Lemma be_dec_inj l k : length l = length k -> be_dec l = be_dec k -> l = k.
Proof.
  revert k. induction l as [|b l IH]; intros [|c k] Hl E; try done.
  injection Hl as Hl. rewrite !be_dec_cons, Hl in E.
  pose proof (be_dec_range l) as Rl. rewrite Hl in Rl. pose proof (be_dec_range k).
  assert (bz b = bz c) as Hb by nia.
  f_equal; [by apply bz_inj|]. apply IH; [done|]. rewrite Hb in E. lia.
Qed.

Lemma be_enc_dec n l : length l = n -> be_enc n (be_dec l) = l.
Proof.
  intros <-. apply be_dec_inj; [by rewrite length_be_enc|].
  apply be_dec_enc_small, be_dec_range.
Qed.

Lemma be_enc_inj n v w :
  0 <= v < 256 ^ Z.of_nat n -> 0 <= w < 256 ^ Z.of_nat n -> be_enc n v = be_enc n w -> v = w.
Proof. intros Hv Hw E. apply (f_equal be_dec) in E. by rewrite !be_dec_enc_small in E. Qed.

(** ** Slicing

    [l[i]] of a C array, and the laws that cut a buffer into the fields the
    decoders read at consecutive offsets. *)
Definition byte_at (l : list byte) (i : Z) : byte := nth (Z.to_nat i) l x00.

Lemma zdrop_peek off n l :
  0 <= off -> 0 <= n -> zdrop off l = peek off n l ++ zdrop (off + n) l.
Proof.
  intros. unfold peek. rewrite Z2Nat.inj_add, <-drop_drop by lia. by rewrite take_drop.
Qed.

(** The two steps that rebuild a buffer from the reads of a decoder. *)
Lemma zdrop_cut off n l rest :
  0 <= off -> 0 <= n -> zdrop (off + n) l = rest -> zdrop off l = peek off n l ++ rest.
Proof. intros ? ? <-. by apply zdrop_peek. Qed.

Lemma zdrop_end off n l :
  0 <= off -> 0 <= n -> off + n = blen l -> zdrop off l = peek off n l.
Proof.
  intros. rewrite (zdrop_peek off n) by lia. rewrite (drop_ge l) by lia. apply app_nil_r.
Qed.

Lemma peek_skip off n a b :
  blen a <= off -> peek off n (a ++ b) = peek (off - blen a) n b.
Proof.
  intros. unfold peek. rewrite drop_app_ge by lia. do 2 f_equal. lia.
Qed.

Lemma peek_hit off n a b : off = 0 -> n = blen a -> peek off n (a ++ b) = a.
Proof. intros -> ->. unfold peek. rewrite Z2Nat.inj_0, drop_0, Nat2Z.id. apply take_app_length. Qed.

Lemma peek_all off n a : off = 0 -> n = blen a -> peek off n a = a.
Proof. intros -> ->. rewrite <-(app_nil_r a) at 2. by apply peek_hit. Qed.

Lemma peek_prefix off n k l :
  0 <= off -> 0 <= n -> off + n <= k -> peek off n (ztake k l) = peek off n l.
Proof.
  intros. unfold peek. rewrite skipn_firstn_comm, take_take. f_equal. lia.
Qed.

Lemma byte_at_0 b l : byte_at (b :: l) 0 = b.
Proof. done. Qed.

Lemma byte_at_skip i a b : blen a <= i -> byte_at (a ++ b) i = byte_at b (i - blen a).
Proof. intros. unfold byte_at. rewrite app_nth2 by lia. f_equal. lia. Qed.

Lemma peek_1 i l : 0 <= i < blen l -> peek i 1 l = [byte_at l i].
Proof.
  intros. unfold peek, byte_at. destruct (nth_split l x00 (n:=Z.to_nat i)) as (a & b & E & Ha); [lia|].
  rewrite E at 1. rewrite drop_app_ge by lia.
  rewrite Ha, Nat.sub_diag. done.
Qed.

Lemma zdrop_app_ge n (a b : list byte) : blen a <= n -> zdrop n (a ++ b) = zdrop (n - blen a) b.
Proof. intros. rewrite drop_app_ge by lia. f_equal. lia. Qed.

Lemma length_zdrop n (l : list byte) : 0 <= n <= blen l -> blen (zdrop n l) = blen l - n.
Proof. intros. rewrite length_drop. lia. Qed.

Lemma take_all_z n (l : list byte) : n = blen l -> ztake n l = l.
Proof. intros ->. rewrite Nat2Z.id. by apply take_ge. Qed.

Lemma memeq_true a b n :
  blen a = n -> blen b = n -> memeq a b n = true <-> a = b.
Proof.
  intros Ha Hb. unfold memeq. rewrite bool_decide_eq_true.
  by rewrite !take_all_z by lia.
Qed.

(** Writes over writes. *)
(** Overwriting the tail of a written prefix by something at least as long. *)
Lemma poke_over a b c off o : off = blen a -> blen c <= blen b -> poke off b (poke 0 (a ++ c) o) = poke 0 (a ++ b) o.
Proof.
  intros -> Hc. rewrite !poke_0. unfold poke. rewrite Nat2Z.id, <-!app_assoc, take_app_length. do 2 f_equal.
  replace (Z.to_nat (blen a + blen b)) with (length a + length b)%nat by lia.
  rewrite <-drop_drop, drop_app_length, drop_app_ge, drop_drop by lia. rewrite !length_app. f_equal. lia.
Qed.


Lemma peek_in_poke a b off n o : off = blen a -> n = blen b -> peek off n (poke 0 (a ++ b) o) = b.
Proof. intros -> ->. rewrite poke_0, <-app_assoc, peek_skip, Z.sub_diag by lia. by apply peek_hit. Qed.


Lemma poke_poke a b o : blen b = blen a -> poke 0 a (poke 0 b o) = poke 0 a o.
Proof. intros H. pose proof (poke_over [] a b 0 o eq_refl). simpl in *. apply H0. lia. Qed.


Lemma peek_poke_0 off n m o : 0 <= off -> 0 <= n -> off + n <= blen m -> peek off n (poke 0 m o) = peek off n m.
Proof.
  intros. rewrite poke_0. unfold peek. rewrite drop_app_le by lia. rewrite take_app_le; [done|].
  rewrite length_drop. lia.
Qed.


Lemma lookup_prefix {A} (l k : list A) : (forall i x, l !! i = Some x -> k !! i = Some x) -> l `prefix_of` k.
Proof.
  revert k. induction l as [|x l IH]; intros k H; [apply prefix_nil|].
  pose proof (H 0%nat x eq_refl) as H0. destruct k as [|y k]; [done|]. injection H0 as <-.
  apply prefix_cons, IH. intros i z Hi. apply (H (S i)), Hi.
Qed.


Lemma poke_nil off l : 0 <= off -> poke off [] l = l.
Proof. intros. unfold poke. rewrite Z.add_0_r. apply take_drop. Qed.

__________

Exercise directions: For the listing above, print only the lines starting at the line containing "0 <= off -> 0 <= n -> zdrop off" and ending at the line containing "(** The two", exactly, both included.

Your solution:
  0 <= off -> 0 <= n -> zdrop off l = peek off n l ++ zdrop (off + n) l.
Proof.
  intros. unfold peek. rewrite Z2Nat.inj_add, <-drop_drop by lia. by rewrite take_drop.
Qed.

(** The two steps that rebuild a buffer from the reads of a decoder. *)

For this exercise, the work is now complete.